Author: Just Summit Editorial Team
Source: Federated Hermes
50 sec readExplore the same thread
The auto loan asset-backed security (ABS) market is experiencing a shift characterized as "normalization" rather than deterioration, despite increased delinquency and charge-off rates since mid-2021. This trend is primarily attributed to the subprime sector, particularly among its weaker participants, while the overall credit performance remains structurally sound. During the Covid-19 pandemic, delinquencies and charge-offs were at historic lows due to government stimulus and reduced consumer spending, but recent inflation and relaxed underwriting standards have impacted subprime vintages from 2022.
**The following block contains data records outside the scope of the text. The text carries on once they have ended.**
(* ===== verification/State.v ===== *)
(** * Conversation state (choirworks/orchestration/state.py): data model,
    queries and transitions

    Mutable objects are values stored in insertion-ordered dictionaries; a
    Python reference to a [NodeState] or an [Intervention] is the key under
    which the dictionary holds it, and a mutation is an update at that key. *)
From S2P Require Import Prelude PyStr Dict Json.

(** ** Enumerations *)

Module NodeStatus.
Inductive node_status :=
| PENDING | READY | SUBMITTED | WORKING | INPUT_REQUIRED | RECOVER
| COMPLETED | FAILED | CANCELED | INVALIDATED.
#[export] Instance node_status_eq_dec : EqDecision node_status.
Proof. solve_decision. Defined.

(** The [StrEnum] value. *)
Definition node_status_value (s : node_status) : string :=
  match s with
  | PENDING => "pending" | READY => "ready" | SUBMITTED => "submitted"
  | WORKING => "working" | INPUT_REQUIRED => "input_required" | RECOVER => "recover"
  | COMPLETED => "completed" | FAILED => "failed" | CANCELED => "canceled"
  | INVALIDATED => "invalidated"
  end.

Definition all_statuses : list node_status :=
  [PENDING; READY; SUBMITTED; WORKING; INPUT_REQUIRED; RECOVER; COMPLETED; FAILED; CANCELED;
   INVALIDATED].
End NodeStatus.
Export (hints) NodeStatus.
Abbreviation node_status := NodeStatus.node_status.

Module InterventionStatus.
Inductive intervention_status := PENDING | RESOLVED | EXPIRED.
#[export] Instance intervention_status_eq_dec : EqDecision intervention_status.
Proof. solve_decision. Defined.
Definition intervention_status_value (s : intervention_status) : string :=
  match s with PENDING => "pending" | RESOLVED => "resolved" | EXPIRED => "expired" end.
End InterventionStatus.
Export (hints) InterventionStatus.

Inductive InterventionKind := QUESTION | CONFIRM_CANCEL.
#[export] Instance InterventionKind_eq_dec : EqDecision InterventionKind.
Proof. solve_decision. Defined.
Definition InterventionKind_value (k : InterventionKind) : string :=
  match k with QUESTION => "question" | CONFIRM_CANCEL => "confirm_cancel" end.

Inductive QuestionType := INPUT | SELECT | CONFIRM.
#[export] Instance QuestionType_eq_dec : EqDecision QuestionType.
Proof. solve_decision. Defined.
Definition QuestionType_value (q : QuestionType) : string :=
  match q with INPUT => "input" | SELECT => "select" | CONFIRM => "confirm" end.

Definition TERMINAL_NODE_STATUSES : list node_status :=
  [NodeStatus.COMPLETED; NodeStatus.FAILED; NodeStatus.CANCELED; NodeStatus.INVALIDATED].
Definition ACTIVE_NODE_STATUSES : list node_status := [NodeStatus.SUBMITTED; NodeStatus.WORKING].
Definition PENDING_NODE_STATUSES : list node_status :=
  [NodeStatus.PENDING; NodeStatus.READY; NodeStatus.RECOVER].
Definition INPUT_NODE_STATUSES : list node_status := [NodeStatus.INPUT_REQUIRED].

(** [s in STATUSES]. *)
Definition status_in (s : node_status) (l : list node_status) : bool := bool_decide (s ∈ l).

(** ** Records *)

Record NodeState := mkNode {
  n_id : string;
  n_name : string;
  n_agent_name : string;
  n_status : node_status;
  n_attempt : Z;
  n_a2a_task_id : option string;
  n_output : option string;
  n_error : option string;
  n_deps : list string;
  n_input_text : string;
  n_derived : bool;
  n_question : option string;
  n_answer_text : option string;
  n_answer_from : option string;
  n_assist_requested_by : option string;
  n_adopted_helpers : list string
}.

(** A node as its constructor makes it: every field not given has its default. *)
Definition new_node (id name agent_name : string) (deps : list string) (input_text : string)
    (derived : bool) (assist_requested_by : option string) : NodeState :=
  mkNode id name agent_name NodeStatus.PENDING 0 None None None deps input_text derived
    None None None assist_requested_by [].

Definition set_status (s : node_status) (n : NodeState) : NodeState :=
  mkNode (n_id n) (n_name n) (n_agent_name n) s (n_attempt n) (n_a2a_task_id n) (n_output n)
    (n_error n) (n_deps n) (n_input_text n) (n_derived n) (n_question n) (n_answer_text n)
    (n_answer_from n) (n_assist_requested_by n) (n_adopted_helpers n).
Definition set_attempt (a : Z) (n : NodeState) : NodeState :=
  mkNode (n_id n) (n_name n) (n_agent_name n) (n_status n) a (n_a2a_task_id n) (n_output n)
    (n_error n) (n_deps n) (n_input_text n) (n_derived n) (n_question n) (n_answer_text n)
    (n_answer_from n) (n_assist_requested_by n) (n_adopted_helpers n).
Definition set_a2a_task_id (t : option string) (n : NodeState) : NodeState :=
  mkNode (n_id n) (n_name n) (n_agent_name n) (n_status n) (n_attempt n) t (n_output n)
    (n_error n) (n_deps n) (n_input_text n) (n_derived n) (n_question n) (n_answer_text n)
    (n_answer_from n) (n_assist_requested_by n) (n_adopted_helpers n).
Definition set_output (o : option string) (n : NodeState) : NodeState :=
  mkNode (n_id n) (n_name n) (n_agent_name n) (n_status n) (n_attempt n) (n_a2a_task_id n) o
    (n_error n) (n_deps n) (n_input_text n) (n_derived n) (n_question n) (n_answer_text n)
    (n_answer_from n) (n_assist_requested_by n) (n_adopted_helpers n).
Definition set_error (e : option string) (n : NodeState) : NodeState :=
  mkNode (n_id n) (n_name n) (n_agent_name n) (n_status n) (n_attempt n) (n_a2a_task_id n)
    (n_output n) e (n_deps n) (n_input_text n) (n_derived n) (n_question n) (n_answer_text n)
    (n_answer_from n) (n_assist_requested_by n) (n_adopted_helpers n).
Definition set_question (q : option string) (n : NodeState) : NodeState :=
  mkNode (n_id n) (n_name n) (n_agent_name n) (n_status n) (n_attempt n) (n_a2a_task_id n)
    (n_output n) (n_error n) (n_deps n) (n_input_text n) (n_derived n) q (n_answer_text n)
    (n_answer_from n) (n_assist_requested_by n) (n_adopted_helpers n).
Definition set_answer (t f : option string) (n : NodeState) : NodeState :=
  mkNode (n_id n) (n_name n) (n_agent_name n) (n_status n) (n_attempt n) (n_a2a_task_id n)
    (n_output n) (n_error n) (n_deps n) (n_input_text n) (n_derived n) (n_question n) t f
    (n_assist_requested_by n) (n_adopted_helpers n).
Definition set_adopted_helpers (l : list string) (n : NodeState) : NodeState :=
  mkNode (n_id n) (n_name n) (n_agent_name n) (n_status n) (n_attempt n) (n_a2a_task_id n)
    (n_output n) (n_error n) (n_deps n) (n_input_text n) (n_derived n) (n_question n)
    (n_answer_text n) (n_answer_from n) (n_assist_requested_by n) l.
Smaller, less-capitalized subprime issuers are experiencing the most significant challenges, with larger issuers, typically supported by banks and auto manufacturers, demonstrating resilience due to their robust origination platforms and diverse financing options. Despite these challenges, ABS deal structures continue to show strength through consistent overcollateralization and ample reserve accounts. The excess spread remains a strong defense against charge-offs, with some tranches tested to withstand severe financial scenarios.
The market has seen a surge in new auto ABS issuances, indicating growth and presenting attractive investment opportunities. These deals are often oversubscribed, reflecting strong market demand. However, potential risks such as rising unemployment and declining used car prices could exacerbate delinquencies and charge-offs. Investors can capitalize on these opportunities through diligent credit investment analysis, allowing them to navigate the market effectively despite the normalization in delinquencies.